▶ Problem statement:
In the data below, which lines hold "offset"? Copy every one.

──────── Material supplied

(** ** Round trip *)

Lemma label_byte_lower b : label_byte b = true -> label_byte (to_ascii_lowercase b) = true.
Proof.
  unfold to_ascii_lowercase, label_byte, is_ascii_alphanumeric. destruct (is_ascii_uppercase b) eqn:E; [|by rewrite E].
  unfold is_ascii_uppercase in *. zbool. intros _.
  assert ((97 <=? b + 32) && (b + 32 <=? 122) = true) as ->.
  { apply andb_true_iff. rewrite !Z.leb_le. lia. }
  by rewrite !orb_true_r.
Qed.

Lemma label_byte_dot b : label_byte b = true -> b <> dot.
Proof. by intros Hb ->. Qed.

Lemma lower_dot b : b <> dot -> to_ascii_lowercase b <> dot.
Proof.
  unfold to_ascii_lowercase. destruct (is_ascii_uppercase b) eqn:E; [|done].
  unfold is_ascii_uppercase in E. zbool. unfold dot. lia.
Qed.

Lemma lower_hyphen b : to_ascii_lowercase b = hyphen -> b = hyphen.
Proof.
  unfold to_ascii_lowercase. destruct (is_ascii_uppercase b) eqn:E; [|done].
  unfold is_ascii_uppercase in E. zbool. unfold hyphen. lia.
Qed.

Lemma label_ok_lower l : label_ok l -> label_ok (map to_ascii_lowercase l).
Proof.
  intros (? & Hh & Hl & Hf). unfold label_ok, len in *. rewrite length_map.
  assert (head (map to_ascii_lowercase l) = to_ascii_lowercase <$> head l) as -> by by destruct l.
  rewrite fmap_last. repeat split; try lia.
  - destruct (head l) as [x|]; [|done]. simpl. intros [= E]. apply lower_hyphen in E. congruence.
  - destruct (last l) as [x|]; [|done]. simpl. intros [= E]. apply lower_hyphen in E. congruence.
  - apply Forall_map. eapply Forall_impl; [exact Hf|]. intros; by apply label_byte_lower.
Qed.

Lemma label_ok_no_dot l : label_ok l -> dot ∉ l.
Proof.
  intros (_ & _ & _ & Hf) Hin. rewrite Forall_forall in Hf. by apply Hf, label_byte_dot in Hin.
Qed.

Lemma dotted_lower ws :
  map to_ascii_lowercase (dotted ws) = dotted (map (map to_ascii_lowercase) ws).
Proof.
  induction ws as [|w ws IH]; [done|]. rewrite dotted_cons, map_app, IH. done.
Qed.

Lemma join_lower ws :
  map to_ascii_lowercase (join ws) = join (map (map to_ascii_lowercase) ws).
Proof. destruct ws; [done|]. simpl. by rewrite map_app, dotted_lower. Qed.

(** The labels of an assembled name are the given labels in lower case. *)
Lemma labels_join ls :
  ls <> [] -> Forall label_ok ls ->
  labels (map to_ascii_lowercase (join ls)) = map (map to_ascii_lowercase) ls.
Proof.
  intros Hne Hf. unfold labels. rewrite join_lower. apply split_join.
  - by destruct ls.
  - apply Forall_map. eapply Forall_impl; [exact Hf|].
    intros l Hl. by apply label_ok_no_dot, label_ok_lower.
Qed.

Lemma last_label_app pre l : label_ok l -> last (pre ++ l) <> Some dot.
Proof.
  intros Hok. rewrite last_app. pose proof (label_ok_no_dot l Hok).
  destruct (last l) as [x|] eqn:E.
  - intros [= ->]. apply last_Some in E as [? ->]. set_solver.
  - apply last_None in E as ->. destruct Hok as [? _]. unfold len in *. simpl in *. lia.
Qed.

Lemma last_dotted ws pre :
  Forall label_ok ws -> last pre <> Some dot -> last (pre ++ dotted ws) <> Some dot.
Proof.
  revert pre. induction ws as [|w ws IH]; intros pre Hf Hl.
  - by rewrite app_nil_r.
  - apply Forall_cons in Hf as [? ?]. rewrite dotted_cons, app_assoc. apply IH; [done|].
    replace (pre ++ dot :: w) with ((pre ++ [dot]) ++ w) by by rewrite <- app_assoc.
    by apply last_label_app.
Qed.

Lemma strip_join ls : Forall label_ok ls -> strip_dot (join ls) = join ls.
Proof.
  intros Hf. unfold strip_dot. case_decide as Hl; [|done].
  exfalso. revert Hl. destruct ls as [|l ls]; [done|]. apply Forall_cons in Hf as [? ?].
  apply last_dotted; [done|]. by apply (last_label_app []).
Qed.

Lemma assemble_Ok total ls n :
  ls <> [] -> total = len (join ls) -> assemble total ls = Ok n ->
  1 <= total <= 253 /\ Forall label_ok ls /\ n = map to_ascii_lowercase (join ls).
Proof. intros ? ? Hn. by apply (assemble_spec total ls). Qed.

(** The name of accepted labels, parsed again. *)
Lemma parse_canonical ls :
  ls <> [] -> Forall label_ok ls -> len (join ls) <= 253 ->
  parse (map to_ascii_lowercase (join ls)) = Ok (map to_ascii_lowercase (join ls)).
Proof.
  intros Hne Hf Hl. set (ls' := map (map to_ascii_lowercase) ls).
  assert (Hf' : Forall label_ok ls').
  { apply Forall_map. eapply Forall_impl; [exact Hf|]. apply label_ok_lower. }
  assert (Hne' : ls' <> []) by by destruct ls.
  unfold parse. rewrite join_lower. fold ls'. rewrite strip_join by done.
  rewrite split_join; [|done|]; cycle 1.
  { eapply Forall_impl; [exact Hf'|]. apply label_ok_no_dot. }
  apply (assemble_spec (len (join ls')) ls' Hne' eq_refl).
  split; [|split; [done|]].
  - assert (len (join ls') = len (join ls)) as ->.
    { unfold ls'. rewrite <- join_lower. unfold len. by rewrite length_map. }
    split; [|done]. destruct ls as [|l ls]; [done|]. apply Forall_cons in Hf as [[? _] _].
    simpl. rewrite len_app. pose proof (len_nonneg (dotted ls)). lia.
  - unfold ls'. rewrite <- !join_lower. by rewrite lower_map_idem.
Qed.
End facts.

(** ** Properties *)

(** [parse] never panics, and it accepts exactly the host names: at most
    253 bytes before an optional final dot, in labels of 1 to 63 letters,
    digits, hyphens and underscores with no hyphen at an end. What it stores
    is the name in lower case, without the final dot. *)
Theorem parse_accepts_exactly_host_names `{InlineBytesLaws} (input : bytes) :
  not_stuck (parse input) /\
  forall n, parse input = Ok n <->
    1 <= len (strip_dot input) <= 253 /\
    Forall label_ok (split dot (strip_dot input)) /\
    n = map to_ascii_lowercase (strip_dot input).
Proof.
  pose proof (assemble_spec (len (strip_dot input)) (split dot (strip_dot input))) as Hs.
  rewrite join_split in Hs. apply Hs; [apply split_nonnil|done].
Qed.

(** A stored name is canonical: its text parses back to itself, and its
    labels are the accepted labels of the input in lower case. *)
Theorem parse_round_trip `{InlineBytesLaws} (input : bytes) (n : Name) :
  parse input = Ok n ->
  parse (as_str n) = Ok n /\ 3 <= wire_len n <= MAX_WIRE_LEN /\
  labels n = map (map to_ascii_lowercase) (split dot (strip_dot input)) /\
  Forall label_ok (labels n).
Proof.
  intros Hp. set (ls := split dot (strip_dot input)).
  assert (Hne : ls <> []) by apply split_nonnil.
  assert (Hj : join ls = strip_dot input) by apply join_split.
  unfold parse in Hp. fold ls in Hp. rewrite <- Hj in Hp.
  apply assemble_Ok in Hp as (Hlen & Hf & ->); [|done|done].
  split; [apply parse_canonical; [done|done|lia]|]. split.
  { unfold wire_len, MAX_WIRE_LEN, MAX_PRESENTATION_LEN, len in *. rewrite length_map. lia. }
  rewrite labels_join by done. split; [done|].
  apply Forall_map. eapply Forall_impl; [exact Hf|]. apply label_ok_lower.
Qed.

(** A rejection points at its cause: the label an error names is that
    label of the input, with the length the error gives or the offending byte
    at the offset the error gives. *)
Theorem parse_error_locates `{InlineBytesLaws} (input : bytes) (e : Error) :
  parse input = Err e -> located (strip_dot input) (split dot (strip_dot input)) e.
Proof.
  unfold parse. intros He. pose proof (assemble_located (split dot (strip_dot input)) e) as Hl.
  rewrite join_split in Hl. apply Hl; [apply split_nonnil|done].
Qed.

(** ** Concrete inputs *)

Import Concrete.

(** [Dns_1.Ex.] *)
Definition sample : bytes := [68; 110; 115; 95; 49; 46; 69; 120; 46].

Lemma parse_accepts_exactly_host_names_witness :
  parse sample = Ok [100; 110; 115; 95; 49; 46; 101; 120] /\
  Forall label_ok (split dot (strip_dot sample)).
Proof.
  pose proof (proj2 (parse_accepts_exactly_host_names sample) [100; 110; 115; 95; 49; 46; 101; 120])
    as Hs.
  split; [reflexivity|]. apply Hs. reflexivity.
Defined.

Lemma parse_round_trip_witness :
  parse sample = Ok [100; 110; 115; 95; 49; 46; 101; 120] /\
  parse [100; 110; 115; 95; 49; 46; 101; 120] = Ok [100; 110; 115; 95; 49; 46; 101; 120].
Proof.
  split; [reflexivity|].
  apply (parse_round_trip sample [100; 110; 115; 95; 49; 46; 101; 120]). reflexivity.
Defined.

(** [a.-b]: the hyphen at offset 2. *)
Lemma parse_error_locates_witness :
  parse [97; 46; 45; 98] = Err (LabelHyphen 1 2) /\
  located [97; 46; 45; 98] [[97]; [45; 98]] (LabelHyphen 1 2).
Proof.
  split; [reflexivity|]. apply (parse_error_locates [97; 46; 45; 98]). reflexivity.
Defined.
End Host.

────────────────

▶ Solution:
    at the offset the error gives. *)
(** [a.-b]: the hyphen at offset 2. *)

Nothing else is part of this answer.